The Fed’s final move in 2024: What’s next for the Plastics Industry
The Federal Reserve continued to cut the benchmark interest rate. At today’s Federal Open Market Committee (FOMC) meeting, the 25-basis-point cut lowered the target rate to 4.25%-4.50%. This move signals the Fed’s conviction that inflation is on track toward the 2.0% target and acknowledges credible signs of a cooling labor market.
What Can the Plastics Industry Expect in 2025?
Looking back to December 2023, financial markets interpreted the Federal Reserve’s statement after the FOMC meeting as signaling three rate cuts. While this expectation was fulfilled, the timing and size of the cuts were not predetermined. Predictions that the Fed would reduce rates by 150 basis points did not materialize; today’s rate cut marks a cumulative 100-basis-point reduction this year.

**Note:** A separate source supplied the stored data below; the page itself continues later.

(** ** The invariant *)

Definition startRowOk (tr : list Event) (id : string) (row : StartRow) : Prop :=
  sr_state row = invocationAccepted -> started tr id (sr_fence row).

Record startInv (s : Site) (tr : list Event) : Prop := {
  sv_journal : map_Forall (startRowOk tr) (jn_invocations (si_journal s));
  sv_order : ordered startSafe tr;
}.

Lemma startRows_later tr tail (rows : gmap string StartRow) : map_Forall (startRowOk tr) rows -> map_Forall (startRowOk (tr ++ tail)) rows.
Proof. intros Hr. eapply map_Forall_impl; [exact Hr|]. intros id row Ho Hst. by apply started_later, Ho. Qed.

(** Calls that start, report and mark nothing. *)
Definition startless (R : Type) (c : Call R) : Prop :=
  match c with
  | JournalDb op => forall tr j a j', op j = inr (a, j') ->
      map_Forall (startRowOk tr) (jn_invocations j) -> map_Forall (startRowOk tr) (jn_invocations j')
  | Invoke _ | ReportInvocation _ _ => False
  | _ => True
  end.

Lemma startless_received id messageID now : startless _ (JournalDb (insertReceived id messageID now)).
Proof. intros tr j a j' Hop Hj. unfold insertReceived in Hop. by st_cases. Qed.
Lemma startless_readReceived id messageID : startless _ (JournalDb (readReceived id messageID)).
Proof. intros tr j a j' Hop Hj. unfold readReceived in Hop. by st_cases. Qed.
Lemma startless_forwarded id messageID now : startless _ (JournalDb (MarkForwarded id messageID now)).
Proof. intros tr j a j' Hop Hj. unfold MarkForwarded in Hop. by st_cases. Qed.
Lemma startless_acknowledged id now : startless _ (JournalDb (MarkAcknowledged id now)).
Proof. intros tr j a j' Hop Hj. unfold MarkAcknowledged in Hop. by st_cases. Qed.
Lemma startless_insert id fence now : startless _ (JournalDb (insertInvocation id fence now)).
Proof.
  intros tr j a j' Hop Hj. unfold insertInvocation in Hop. st_cases. cbn. case_match; [done|].
  by apply map_Forall_insert_2.
Qed.
Lemma startless_read id fence : startless _ (JournalDb (readInvocation id fence)).
Proof. intros tr j a j' Hop Hj. unfold readInvocation in Hop. by st_cases. Qed.
Lemma startless_prune now : startless _ (JournalDb (pruneInvocationRecoveryRows now)).
Proof.
  intros tr j a j' Hop Hj. unfold pruneInvocationRecoveryRows in Hop. st_cases. intros id row Hrow.
  apply map_lookup_filter_Some in Hrow as [Hrow _]. by apply Hj.
Qed.
Lemma startless_remove id fence : startless _ (JournalDb (removeInvocation id fence)).
Proof. intros tr j a j' Hop Hj. unfold removeInvocation in Hop. st_cases. by apply map_Forall_delete. Qed.
#[export] Hint Resolve startless_received startless_readReceived startless_forwarded startless_acknowledged : calls.
#[export] Hint Resolve startless_insert startless_read startless_prune startless_remove : calls.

Despite the macroeconomy continuing to expand in 2024, manufacturing and housing experienced another year of slumps due to the high-interest rate environment. For the plastics industry, it appears that an interest rate of 4.0% or higher serves as a “threshold rate,” restricting capital expenditures and new investment projects both upstream and downstream. Plastics production and capacity utilization continued to decline, marked by unsustainable spurts in output.
Jerome Powell, Chairman of the Federal Reserve, reiterated the Fed’s reliance on data-driven decision-making in shaping monetary policy. Despite the adjustments, the long-standing view remains that these rate changes aim to achieve a soft landing for the economy in 2025.
Looking ahead, a lower cost of capital in 2025, coupled with a growing economy—albeit at a more moderate pace—should support growth in the plastics industry. It is reasonable to expect that such an environment will foster a recovery in investment spending and production capacity, providing a more favorable landscape for the sector.